We recommend greater emphasis on describing and defending the uses of scores, and especially the decisions made and the actions that follow such decisions. Validity in general, and consequences evidence in particular, is most meaningful when evaluated in the context of a specific decision and action (e.g., certify/remediate or accept/reject). The consequences of such actions constitute the most important evidence, in the same way that the ultimate usefulness of a clinical diagnostic test is determined by its beneficial and harmful impacts on patients. (Hubbard et al. 2011; Lam et al. 2010; Woolf and Harris 2012)

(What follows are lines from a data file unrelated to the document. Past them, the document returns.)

(** C3.  The aggregated linked result is one of [LINKED_NONE],
    [LINKED_TRUE] and [LINKED_FALSE]; it is [LINKED_NONE] exactly when
    [linkedConditionsFlat] is empty; otherwise, with [checkResult] the
    checks of the groups, it is [LINKED_TRUE] iff [checkResult] contains
    [true] and, under [reverseConditions], no [false]; and it is
    [LINKED_FALSE] in all remaining cases. *)
Theorem shouldRemoveByLinkedConditions_tristate (cfg : Config)
        (node : Node) :
  let r := shouldRemoveByLinkedConditions cfg node in
  let results := checkResult cfg node in
  let agree := In true results
               /\ (reverseConditions (options cfg) = true ->
                   ~ In false results) in
  (r = LINKED_NONE \/ r = LINKED_TRUE \/ r = LINKED_FALSE)
  /\ (r = LINKED_NONE <-> linkedConditionsFlat cfg = [])
  /\ (r = LINKED_TRUE <-> linkedConditionsFlat cfg <> [] /\ agree)
  /\ (r = LINKED_FALSE <-> linkedConditionsFlat cfg <> [] /\ ~ agree).
Proof.
  intros r results agree.
  assert (A : includes_result results true
              && (negb (reverseConditions (options cfg))
                  || negb (includes_result results false)) = true
              <-> agree).
  { unfold agree. rewrite andb_true_iff, orb_true_iff, !negb_true_iff.
    rewrite includes_result_In, <- (includes_result_In results false).
    destruct (reverseConditions (options cfg)),
      (includes_result results false); intuition congruence. }
  unfold r, shouldRemoveByLinkedConditions. fold results.
  destruct (linkedConditionsFlat cfg) as [| x l] eqn:F; simpl.
  - unfold LINKED_NONE, LINKED_TRUE, LINKED_FALSE.
    split; [left; reflexivity |]. split; [tauto |].
    split; (split; [discriminate | intros [H _]; now contradiction H]).
  - destruct (includes_result results true
              && (negb (reverseConditions (options cfg))
                  || negb (includes_result results false))) eqn:B;
      unfold LINKED_NONE, LINKED_TRUE, LINKED_FALSE.
    + assert (Ha : agree) by (apply A; reflexivity).
      split; [right; left; reflexivity |].
      split; [split; discriminate |].
      split; split; try discriminate; try reflexivity.
      * intros _. split; [discriminate | exact Ha].
      * intros [_ H']. contradiction.
    + assert (Hn : ~ agree) by (rewrite <- A; discriminate).
      split; [right; right; reflexivity |].
      split; [split; discriminate |].
      split; split; try discriminate; try reflexivity.
      * intros [_ H']. contradiction.
      * intros _. split; [discriminate | exact Hn].
Qed.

Finally, we suspect that many authors may not have known about the five evidence sources model, and we cannot expect that authors thus unaware would collect and report validity evidence that they did not know was relevant let alone important. Yet this implies that validation, as currently represented in the literature, is a rather haphazard process. Our findings appear to reinforce Cronbach’s lament, now 25 years old: “The weak program [of validation without a clear framework and hypothesis] is sheer exploratory empiricism. … The strong program … calls for making one’s theoretical ideas as explicit as possible, then devising deliberate challenges.” (Cronbach 1988, pp. 12–13) As with other frameworks, models, and theories, (Bordage 2009) validity frameworks guide the deliberate collection and meaningful interpretation of research data. Perhaps the most important implication of our work for future practice and research is to enhance awareness that validity frameworks exist, and that investigators—both those intending to disseminate their work, and those evaluating instruments for local use—should follow a rigorous approach to validation that outlines an a priori argument targeting the weakest assumptions in the evidentiary chain.

Conclusions

Our intent was to illustrate how validity evidence might be operationally defined and collected. We encourage researchers and practitioners to seek a variety of validity evidence elements and sources when conducting or appraising validation research, and interpret this evidence using a formal validity framework.